By Monica Kass Rogers
It’s 2:32pm on a sweltering Kentucky afternoon. I’m perched on a retaining wall in front of a hot metal rickhouse, head thrown back so I can see to the top. Vertigo, plus the buzzy sweetness of the bourbon-scented air, makes me sway a little. I have a flashback. In it, I’m seventeen, standing in front of the nation’s capital really grasping for the first time that government isn’t a cosmic machine run by gods: it’s just people.
Different scene, same awareness: The bourbon industry may be a multi-billion dollar behemoth, but underneath it’s an approachable old thing, held together with barrel hoops, rickhouses and relationships.
Apart from Lincoln lore and a shared border, the key connection between Kentucky and Illinois is bourbon. Whiskey is huge right now, up forty percent in domestic sales over the last five years. So there’s a shortage of the good stuff. Getting the best bourbon expressions in your glass at Chicago bars comes down to cultivated liaisons. Laurent Lebec knows this. Reaching, mixing and reaching again, he’s finishing a busy lunch shift at the Big Star bar, the red ink on his tattooed arms reflecting the sun. “Relationships do matter,” says Lebec, who directs the beverage program. That’s why he takes his team to Kentucky to visit key distillers three or four times a year. “Heaven Hill, Buffalo Trace…We’ve picked sixteen or more of our own barrels over the last five years,” he explains.

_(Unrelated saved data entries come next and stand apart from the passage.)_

(** [goto begin]: what an allocation needs is made free. *)
Fixpoint allocate_or_erase (fuel : nat) (iAddr iAllocSize : Z) : M (option (Z * Z)) :=
  match fuel with
  | O => no_fuel
  | S fuel' =>
    let* p := on_alloc (al_allocate iAllocSize) in
    match p with
    | Some p => ret (Some p)
    | None =>
      let* n := eraseExcept iAddr in
      if n =? 0 then ret None else allocate_or_erase fuel' iAddr iAllocSize
    end
  end.
Definition allocateMemBlock (index iAllocSize : Z) : M Z :=
  let* p := with_fuel (λ fuel, allocate_or_erase fuel 0 iAllocSize) in
  match p with
  | None => ret 0
  | Some (pAddr, iAllocSize) =>
    let* s := get_st in
    let iAddr := pAddr - _pHead s in
    take_memory block_fields sizeof_tagBlockHead iAddr iAllocSize ;;;
    makeNew iAddr index iAllocSize ;;; incChunkCount ;;; ret iAddr
  end.
(** The address and [iAllocSize]. *)
Definition allocateChunk_mem (iAddr iAllocSize : Z) : M (Z * Z) :=
  let* p := with_fuel (λ fuel, allocate_or_erase fuel iAddr iAllocSize) in
  match p with
  | None => ret (0, iAllocSize)
  | Some (pAddr, iAllocSize) =>
    let* s := get_st in
    let t := pAddr - _pHead s in
    take_memory chunk_fields sizeof_tagChunkHead t iAllocSize ;;; incChunkCount ;;; ret (t, iAllocSize)
  end.

(** *** Blocks: data *)

(** [chunks] is what is allocated so far; the loop asks for what is left. *)
Fixpoint allocateChunk_loop (fuel : nat) (a fn : Z) (chunks : list Z) : M (Z * list Z) :=
  match fuel with
  | O => no_fuel
  | S fuel' =>
    let* r := allocateChunk_mem a fn in
    let '(t, iAllocSize) := r in
    if t =? 0 then deallocateMemBlock chunks ;;; ret (RT_NO_MEMORY, []) else
    store (t, CSize) (wrapU 32 iAllocSize) ;;;
    let chunks := chunks ++ [t] in
    let room := wrapU 64 (iAllocSize - sizeof_tagChunkHead) in
    if fn <=? room then ret (RT_OK, chunks) else allocateChunk_loop fuel' a (wrapU 64 (fn - room)) chunks
  end.
Definition allocateChunk (a fn : Z) : M (Z * list Z) :=
  assert_that (0 <? fn) ;;; allocateChunk_loop (Z.to_nat fn) a fn [].

Fixpoint joinChunk (pChunk : Z) (rest : list Z) : M Z :=
  match rest with
  | [] => update (pChunk, CNextChunk) (flag false) ;;; doUpdate true ;;; ret RT_OK
  | next :: rest' =>
    update (pChunk, CNextChunk) (flag true) ;;; update (pChunk, CUnion) next ;;;
    update (next, CNextChunk) (flag false) ;;; update (next, CUnion) 0 ;;; doUpdate true ;;;
    joinChunk next rest'
  end.
(** New chunks behind a block or a chunk, whose members are [fNext] and [fUnion]. *)
Definition extend (a p : Z) (fNext fUnion : field) (fn : Z) : M Z :=
  let* r := allocateChunk a fn in
  if negb (r.1 =? RT_OK) then ret r.1 else
  match r.2 with
  | [] => out_of_bounds
  | c0 :: rest =>
    update (p, fNext) (flag true) ;;; update (p, fUnion) c0 ;;;
    update (c0, CNextChunk) (flag false) ;;; update (c0, CUnion) 0 ;;; doUpdate true ;;;
    joinChunk c0 rest
  end.
Fixpoint allocate_chunks (fuel : nat) (a fn pChunk : Z) : M Z :=
  match fuel with
  | O => no_fuel
  | S fuel' =>
    let* iSize := load (pChunk, CSize) in
    let room := wrapU 64 (iSize - sizeof_tagChunkHead) in
    let* more := test (pChunk, CNextChunk) in
    if fn <=? room then
      (if more then
         let* iNextChunk := load (pChunk, CUnion) in
         update (pChunk, CNextChunk) (flag false) ;;; doUpdate true ;;; deallocate_chunks iNextChunk
       else ret tt) ;;; ret RT_OK
    else
      let fn := wrapU 64 (fn - room) in
      if more then let* next := load (pChunk, CUnion) in allocate_chunks fuel' a fn next
      else extend a pChunk CNextChunk CUnion fn
  end.
Definition allocate (a iDataLen : Z) : M Z :=
  let* iSize := load (a, BSize) in
  let fn := wrapU 64 (iSize - sizeof_tagBlockHead) in
  let* more := test (a, BNextChunk) in
  if iDataLen <=? fn then
    (if more then
       let* iNextChunk := load (a, BUnion) in
       update (a, BNextChunk) (flag false) ;;; update (a, BUnion) 0 ;;; doUpdate true ;;; deallocate_chunks iNextChunk
     else ret tt) ;;; ret RT_OK
  else
    let fn := wrapU 64 (iDataLen - fn) in
    if more then
      let* c := load (a, BUnion) in with_fuel (λ fuel, allocate_chunks fuel a fn c)
    else extend a a BNextChunk BUnion fn.

Fixpoint set_loop (fuel : nat) (pData : list Z) (iLeftLen iCopyLen pChunk : Z) : M unit :=
  match fuel with
  | O => no_fuel
  | S fuel' =>
    let* iSize := load (pChunk, CSize) in
    let iUseSize := wrapU 64 (iSize - sizeof_tagChunkHead) in
    let* more := test (pChunk, CNextChunk) in
    if negb more then
      assert_that (iLeftLen <=? iUseSize) ;;;
      let* bs := slice pData iCopyLen iLeftLen in
      write_data pChunk bs ;;; store (pChunk, CUnion) iLeftLen
    else
      let* bs := slice pData iCopyLen iUseSize in
      write_data pChunk bs ;;;
      let* next := load (pChunk, CUnion) in
      set_loop fuel' pData (wrapU 64 (iLeftLen - iUseSize)) (iCopyLen + iUseSize) next
  end.
(** The parts of [set(const void*, size_t, bool, ...)] for the flags and the bytes. *)
Definition set_flags (a : Z) (d only bOnlyKey : bool) : M unit :=
  (if bOnlyKey then
     (if d then delDirtyCount else ret tt) ;;; store (a, BDirty) (flag false) ;;;
     (if negb only then incOnlyKeyCount else ret tt)
   else
     (if negb d then incDirtyCount else ret tt) ;;; store (a, BDirty) (flag true) ;;;
     (if only then delOnlyKeyCount else ret tt)) ;;;
  store (a, BOnlyKey) (flag bOnlyKey).
Definition write_bytes (a : Z) (pData : list Z) : M unit :=
  let iDataLen := zlen pData in
  let* iSize := load (a, BSize) in
  let iUseSize := wrapU 64 (iSize - sizeof_tagBlockHead) in
  let* more := test (a, BNextChunk) in
  if negb more then write_data a pData ;;; store (a, BUnion) iDataLen
  else
    let* bs := slice pData 0 iUseSize in
    write_data a bs ;;;
    let* c := load (a, BUnion) in
    with_fuel (λ fuel, set_loop fuel pData (wrapU 64 (iDataLen - iUseSize)) iUseSize c).
Definition set_block (a : Z) (pData : list Z) (bOnlyKey : bool) : M Z :=
  let* r := allocate a (zlen pData) in
  if negb (r =? RT_OK) then ret r else
  let* d := test (a, BDirty) in
  let* only := test (a, BOnlyKey) in
  set_flags a d only bOnlyKey ;;;
  write_bytes a pData ;;;
  doUpdate true ;;; ret RT_OK.

(** *** Items and searches *)

(** [HashMapLockItem::get(string&, string&)], from what the strings were. *)
Definition item_get_kv (a : Z) (k v : list Z) : M (Z * list Z * list Z) :=
  let* r := get_string a in
  if negb (r.1 =? RT_OK) then ret (r.1, k, v) else
  match Pack.unpack r.2 with
  | None => ret (RT_EXCEPTION_ERR, k, v)
  | Some (k, rest) =>
    let* only := test (a, BOnlyKey) in
    if only then ret (RT_ONLY_KEY, k, []) else
    match Pack.unpack rest with
    | None => ret (RT_EXCEPTION_ERR, k, v)
    | Some (v, _) => ret (RT_OK, k, v)
    end
  end.
Definition item_get_k (a : Z) (k : list Z) : M (Z * list Z) :=
  let* r := get_string a in
  if negb (r.1 =? RT_OK) then ret (r.1, k) else
  match Pack.unpack r.2 with
  | None => ret (RT_EXCEPTION_ERR, k)
  | Some (k, _) => ret (RT_OK, k)
  end.
Definition equal_kv (a : Z) (k v : list Z) : M (bool * list Z * Z) :=
  let* r := item_get_kv a [] v in
  let '(ret_, k1, v) := r in
  ret (((ret_ =? RT_OK) || (ret_ =? RT_ONLY_KEY)) && bool_decide (k = k1), v, ret_).
Definition equal_k (a : Z) (k : list Z) : M (bool * Z) :=
  let* r := item_get_k a [] in
  ret ((r.1 =? RT_OK) && bool_decide (k = r.2), r.1).
Definition item_set_kv (a : Z) (k v : list Z) : M Z := set_block a (Pack.pack k ++ Pack.pack v) false.
Definition item_set_k (a : Z) (k : list Z) : M Z := set_block a (Pack.pack k) true.

Definition hashIndex (k : list Z) : M Z :=
  let* s := get_st in if _hash_size s =? 0 then out_of_bounds else ret (hashf k mod _hash_size s).

(** The searches yield an address, 0 for [end()], and [ret]; that of a value also the
    string [v], which every block that is looked at is read into. *)
Fixpoint find_kv_loop (fuel : nat) (k v : list Z) (mb : Z) : M (Z * list Z * Z) :=
  match fuel with
  | O => no_fuel
  | S fuel' =>
    let* r := equal_kv mb k v in
    let '(eq, v, ret_) := r in
    if (eq : bool) then incHitCount ;;; ret (mb, v, ret_) else
    let* next := load (mb, BBlockNext) in
    if next =? 0 then ret (0, v, ret_) else find_kv_loop fuel' k v next
  end.
Definition find_kv (k : list Z) (index : Z) (v : list Z) : M (Z * list Z * Z) :=
  let* b := load (index, IBlockAddr) in
  if b =? 0 then ret (0, v, RT_OK) else with_fuel (λ fuel, find_kv_loop fuel k v b).
Fixpoint find_k_loop (fuel : nat) (k : list Z) (mb : Z) : M (Z * Z) :=
  match fuel with
  | O => no_fuel
  | S fuel' =>
    let* r := equal_k mb k in
    let '(eq, ret_) := r in
    if (eq : bool) then incHitCount ;;; ret (mb, ret_) else
    let* next := load (mb, BBlockNext) in
    if next =? 0 then ret (0, ret_) else find_k_loop fuel' k next
  end.
Definition find_k (k : list Z) (index : Z) : M (Z * Z) :=
  let* b := load (index, IBlockAddr) in
  if b =? 0 then ret (0, RT_OK) else with_fuel (λ fuel, find_k_loop fuel k b).
(** [find(const string&)] *)
Definition find (k : list Z) : M Z :=
  let* index := hashIndex k in doUpdate false ;;; let* r := find_k k index in ret r.1.

(** *** Operations *)

Definition checkDirty (k : list Z) : M Z :=
  doUpdate false ;;; incGetCount ;;;
  let* index := hashIndex k in
  let* it := find_k k index in
  if negb (it.2 =? RT_OK) then ret it.2 else
  if it.1 =? 0 then ret RT_NO_DATA else
  let* only := test (it.1, BOnlyKey) in
  if only then ret RT_ONLY_KEY else
  let* d := test (it.1, BDirty) in
  ret (if d then RT_DIRTY_DATA else RT_OK).

(** What [setDirty], [setDirtyAfterSync] and [setClean] have in common: the block of a key
    with a value. *)
Definition with_value (k : list Z) (m : Z → M unit) : M Z :=
  doUpdate false ;;;
  let* s := get_st in
  if _bReadOnly s then ret RT_READONLY else
  incGetCount ;;;
  let* index := hashIndex k in
  let* it := find_k k index in
  if negb (it.2 =? RT_OK) then ret it.2 else
  if it.1 =? 0 then ret RT_NO_DATA else
  let* only := test (it.1, BOnlyKey) in
  if only then ret RT_ONLY_KEY else
  m it.1 ;;; ret RT_OK.
Definition setDirty (k : list Z) : M Z := with_value k (λ a, setDirty_block a true ;;; refreshSetList a).
Definition setDirtyAfterSync (k : list Z) : M Z :=
  with_value k (λ a,
    setDirty_block a true ;;;
    let* t := head_ HDirtyTail in
    let* p := load (a, BPrev SetList) in
    if t =? p then store (0, HDirtyTail) a else ret tt).
Definition setClean (k : list Z) : M Z := with_value k (λ a, setDirty_block a false ;;; refreshSetList a ;;; doUpdate true).

(** [v] and [iSyncTime] as they are left. *)
Definition get (k v : list Z) (iSyncTime : Z) : M (Z * list Z * Z) :=
  doUpdate false ;;; incGetCount ;;;
  let* index := hashIndex k in
  let* r := find_kv k index v in
  let '(it, v, ret_) := r in
  if negb (ret_ =? RT_OK) && negb (ret_ =? RT_ONLY_KEY) then ret (ret_, v, iSyncTime) else
  if it =? 0 then ret (RT_NO_DATA, v, iSyncTime) else
  let* only := test (it, BOnlyKey) in
  if only then ret (RT_ONLY_KEY, v, iSyncTime) else
  let* iSyncTime := load (it, BSyncTime) in
  let* s := get_st in
  (if negb (_bReadOnly s) then refreshGetList it else ret tt) ;;;
  ret (RT_OK, v, iSyncTime).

Longman & Eagle’s bar team also often goes to Kentucky, and they have handpicked barrels of twenty-one-year-old bourbon from Willett, plus private selections from Heaven Hill and Jim Beam. “Getting to know the families producing the bourbon,” says bar-program director Phil Olson, “goes hand in hand with knowing the farmers that supply our food.”
For Delilah’s owner Mike Miller, the whiskey boom is new gilt on a long-traveled path of relationships. Miller’s “friends list” includes bourbon VIPs such as Drew Kulsveen from Willett, Fred Noe at Jim Beam, Craig and Parker Beam at Heaven Hill, Jimmy Russell from Wild Turkey, and Jim Rutledge from Four Roses. “The whiskey business is still about sharing and having fun,” says Miller. “Meeting these people, having a few whiskeys, here or down in Kentucky, we do great business together because we have a great time together.” Delilah’s private barrel selection is impressively deep, with thirteen custom whiskeys—some designed by Miller.
Boozy connections between Chicago and Kentucky go back a lot farther than Delilah’s twenty-two years. Historically, Chicago money figured in the establishment of Kentucky distilleries before and after prohibition.
During prohibition, Chicago’s mob and status as the biggest city beyond the Bourbon Belt kept the limousines rolling with trunks full of bourbon. Afterward, Chicagoans Harry Blum, Harry Homel and Oliver Jacobson helped get Jim Beam flowing again.
Today, “there’s plenty of bourbon out there, just maybe not the better bourbon that has been aged six years or more,” says Michael Veach, bourbon historian and author of “Kentucky Bourbon Whiskey: An American Heritage” (University Press of Kentucky). “Bourbon producers were caught with their pants down a decade ago,” says Veach. “They never expected this boom, so they’re playing a lot of catch-up.”
Max L. Shapira, President of Heaven Hill Brands (makers of Elijah Craig, Evan Williams and Henry McKenna whiskeys, among others), met me in his office, hung with pictures of forbears. Shapira still marvels at the current scenario. “This bourbon explosion is really unprecedented. I don’t believe anyone in the industry thought this comeback was possible—certainly not at the levels we have seen.”
With only a few barrels to allocate, Shapira says relationships between bars and producers matter, “hugely.”
What does that mean for you? Bars that have taken the time to cultivate relationships with makers have more private barrel selections and more specifically allocated whiskeys like Heaven Hill’s Parker’s Heritage collection, and, Buffalo Trace’s Elmer T. Lee, Rock Hill Farms, Van Winkle and Antique collections.
In addition to Big Star, Longman & Eagle and Delilah’s, some other good Chicago bourbon sources include the Twisted Spoke, Berkshire Room, The Fountainhead and Sable.
It’s hard to predict when supplies will even out. But bourbon’s American roots and four-years-or-longer production realities appeal to a younger, hipper demographic, which should continue to stoke demand.
“There’s been a cultural shift to be more interested in the roots of our music, food and now spirits,” says Lebec. “A lot of people who started with craft beers now ask, ‘What else can I drink that has those roots?’ Bourbon is that drink.”